» **Collection entries**:
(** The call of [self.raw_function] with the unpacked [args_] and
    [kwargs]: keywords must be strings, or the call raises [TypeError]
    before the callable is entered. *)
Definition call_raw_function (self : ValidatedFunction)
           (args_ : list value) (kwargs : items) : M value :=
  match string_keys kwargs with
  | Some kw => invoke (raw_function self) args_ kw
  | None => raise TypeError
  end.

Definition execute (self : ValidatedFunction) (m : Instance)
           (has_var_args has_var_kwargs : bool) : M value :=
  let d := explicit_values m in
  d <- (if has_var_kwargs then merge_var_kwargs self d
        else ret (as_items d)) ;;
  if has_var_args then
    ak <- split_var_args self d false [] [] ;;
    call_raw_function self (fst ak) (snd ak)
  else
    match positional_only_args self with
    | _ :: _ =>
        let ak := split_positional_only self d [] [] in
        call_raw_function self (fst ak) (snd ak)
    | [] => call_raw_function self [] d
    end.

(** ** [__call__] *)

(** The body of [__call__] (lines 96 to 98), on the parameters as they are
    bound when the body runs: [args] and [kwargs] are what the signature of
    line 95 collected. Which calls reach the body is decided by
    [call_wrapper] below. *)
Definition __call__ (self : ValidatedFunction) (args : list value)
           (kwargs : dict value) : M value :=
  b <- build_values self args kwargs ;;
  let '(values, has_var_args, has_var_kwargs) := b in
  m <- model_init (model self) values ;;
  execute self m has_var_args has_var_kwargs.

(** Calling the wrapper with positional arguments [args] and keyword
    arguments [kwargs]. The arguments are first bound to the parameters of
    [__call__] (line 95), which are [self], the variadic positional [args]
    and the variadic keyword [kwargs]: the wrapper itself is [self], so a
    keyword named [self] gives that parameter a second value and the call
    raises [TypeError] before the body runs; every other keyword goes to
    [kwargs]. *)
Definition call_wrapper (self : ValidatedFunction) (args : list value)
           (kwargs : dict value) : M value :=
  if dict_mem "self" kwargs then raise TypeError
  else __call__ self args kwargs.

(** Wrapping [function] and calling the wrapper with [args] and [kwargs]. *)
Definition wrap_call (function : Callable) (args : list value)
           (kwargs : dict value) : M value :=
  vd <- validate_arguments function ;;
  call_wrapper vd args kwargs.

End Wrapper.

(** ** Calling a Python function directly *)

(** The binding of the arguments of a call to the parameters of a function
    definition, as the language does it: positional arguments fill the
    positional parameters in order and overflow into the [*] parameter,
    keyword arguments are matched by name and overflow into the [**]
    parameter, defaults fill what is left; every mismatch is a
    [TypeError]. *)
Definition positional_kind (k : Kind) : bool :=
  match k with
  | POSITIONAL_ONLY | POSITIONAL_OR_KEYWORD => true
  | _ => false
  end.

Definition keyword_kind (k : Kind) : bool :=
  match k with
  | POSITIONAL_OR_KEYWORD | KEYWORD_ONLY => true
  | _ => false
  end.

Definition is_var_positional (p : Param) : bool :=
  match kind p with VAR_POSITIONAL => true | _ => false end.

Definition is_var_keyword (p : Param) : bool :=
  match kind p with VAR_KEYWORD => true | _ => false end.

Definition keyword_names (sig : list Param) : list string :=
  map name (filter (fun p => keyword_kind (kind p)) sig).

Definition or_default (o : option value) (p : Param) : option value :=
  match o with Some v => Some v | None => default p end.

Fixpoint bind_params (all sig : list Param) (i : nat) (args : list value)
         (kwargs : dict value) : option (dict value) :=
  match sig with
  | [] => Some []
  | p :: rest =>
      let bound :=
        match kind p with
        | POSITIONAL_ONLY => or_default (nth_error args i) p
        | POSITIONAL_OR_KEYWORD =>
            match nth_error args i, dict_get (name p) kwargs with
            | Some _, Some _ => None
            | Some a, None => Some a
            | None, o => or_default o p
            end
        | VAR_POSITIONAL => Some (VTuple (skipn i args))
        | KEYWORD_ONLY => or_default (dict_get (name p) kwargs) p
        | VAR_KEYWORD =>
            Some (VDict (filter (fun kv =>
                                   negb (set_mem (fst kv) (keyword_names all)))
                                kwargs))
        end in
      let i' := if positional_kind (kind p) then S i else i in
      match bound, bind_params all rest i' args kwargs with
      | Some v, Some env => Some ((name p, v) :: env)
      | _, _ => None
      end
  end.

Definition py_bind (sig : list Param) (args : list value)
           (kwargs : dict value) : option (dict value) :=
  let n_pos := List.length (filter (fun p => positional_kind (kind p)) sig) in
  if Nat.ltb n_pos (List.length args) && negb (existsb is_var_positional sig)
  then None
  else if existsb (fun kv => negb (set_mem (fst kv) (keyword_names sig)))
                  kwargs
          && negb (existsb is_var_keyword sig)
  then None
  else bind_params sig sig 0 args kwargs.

» **PROBLEM DETAILS**: Nothing in the records may change. Print all of them.

» **RESULT OF THIS TASK**:
(** The call of [self.raw_function] with the unpacked [args_] and
    [kwargs]: keywords must be strings, or the call raises [TypeError]
    before the callable is entered. *)
Definition call_raw_function (self : ValidatedFunction)
           (args_ : list value) (kwargs : items) : M value :=
  match string_keys kwargs with
  | Some kw => invoke (raw_function self) args_ kw
  | None => raise TypeError
  end.

Definition execute (self : ValidatedFunction) (m : Instance)
           (has_var_args has_var_kwargs : bool) : M value :=
  let d := explicit_values m in
  d <- (if has_var_kwargs then merge_var_kwargs self d
        else ret (as_items d)) ;;
  if has_var_args then
    ak <- split_var_args self d false [] [] ;;
    call_raw_function self (fst ak) (snd ak)
  else
    match positional_only_args self with
    | _ :: _ =>
        let ak := split_positional_only self d [] [] in
        call_raw_function self (fst ak) (snd ak)
    | [] => call_raw_function self [] d
    end.

(** ** [__call__] *)

(** The body of [__call__] (lines 96 to 98), on the parameters as they are
    bound when the body runs: [args] and [kwargs] are what the signature of
    line 95 collected. Which calls reach the body is decided by
    [call_wrapper] below. *)
Definition __call__ (self : ValidatedFunction) (args : list value)
           (kwargs : dict value) : M value :=
  b <- build_values self args kwargs ;;
  let '(values, has_var_args, has_var_kwargs) := b in
  m <- model_init (model self) values ;;
  execute self m has_var_args has_var_kwargs.

(** Calling the wrapper with positional arguments [args] and keyword
    arguments [kwargs]. The arguments are first bound to the parameters of
    [__call__] (line 95), which are [self], the variadic positional [args]
    and the variadic keyword [kwargs]: the wrapper itself is [self], so a
    keyword named [self] gives that parameter a second value and the call
    raises [TypeError] before the body runs; every other keyword goes to
    [kwargs]. *)
Definition call_wrapper (self : ValidatedFunction) (args : list value)
           (kwargs : dict value) : M value :=
  if dict_mem "self" kwargs then raise TypeError
  else __call__ self args kwargs.

(** Wrapping [function] and calling the wrapper with [args] and [kwargs]. *)
Definition wrap_call (function : Callable) (args : list value)
           (kwargs : dict value) : M value :=
  vd <- validate_arguments function ;;
  call_wrapper vd args kwargs.

End Wrapper.

(** ** Calling a Python function directly *)

(** The binding of the arguments of a call to the parameters of a function
    definition, as the language does it: positional arguments fill the
    positional parameters in order and overflow into the [*] parameter,
    keyword arguments are matched by name and overflow into the [**]
    parameter, defaults fill what is left; every mismatch is a
    [TypeError]. *)
Definition positional_kind (k : Kind) : bool :=
  match k with
  | POSITIONAL_ONLY | POSITIONAL_OR_KEYWORD => true
  | _ => false
  end.

Definition keyword_kind (k : Kind) : bool :=
  match k with
  | POSITIONAL_OR_KEYWORD | KEYWORD_ONLY => true
  | _ => false
  end.

Definition is_var_positional (p : Param) : bool :=
  match kind p with VAR_POSITIONAL => true | _ => false end.

Definition is_var_keyword (p : Param) : bool :=
  match kind p with VAR_KEYWORD => true | _ => false end.

Definition keyword_names (sig : list Param) : list string :=
  map name (filter (fun p => keyword_kind (kind p)) sig).

Definition or_default (o : option value) (p : Param) : option value :=
  match o with Some v => Some v | None => default p end.

Fixpoint bind_params (all sig : list Param) (i : nat) (args : list value)
         (kwargs : dict value) : option (dict value) :=
  match sig with
  | [] => Some []
  | p :: rest =>
      let bound :=
        match kind p with
        | POSITIONAL_ONLY => or_default (nth_error args i) p
        | POSITIONAL_OR_KEYWORD =>
            match nth_error args i, dict_get (name p) kwargs with
            | Some _, Some _ => None
            | Some a, None => Some a
            | None, o => or_default o p
            end
        | VAR_POSITIONAL => Some (VTuple (skipn i args))
        | KEYWORD_ONLY => or_default (dict_get (name p) kwargs) p
        | VAR_KEYWORD =>
            Some (VDict (filter (fun kv =>
                                   negb (set_mem (fst kv) (keyword_names all)))
                                kwargs))
        end in
      let i' := if positional_kind (kind p) then S i else i in
      match bound, bind_params all rest i' args kwargs with
      | Some v, Some env => Some ((name p, v) :: env)
      | _, _ => None
      end
  end.

Definition py_bind (sig : list Param) (args : list value)
           (kwargs : dict value) : option (dict value) :=
  let n_pos := List.length (filter (fun p => positional_kind (kind p)) sig) in
  if Nat.ltb n_pos (List.length args) && negb (existsb is_var_positional sig)
  then None
  else if existsb (fun kv => negb (set_mem (fst kv) (keyword_names sig)))
                  kwargs
          && negb (existsb is_var_keyword sig)
  then None
  else bind_params sig sig 0 args kwargs.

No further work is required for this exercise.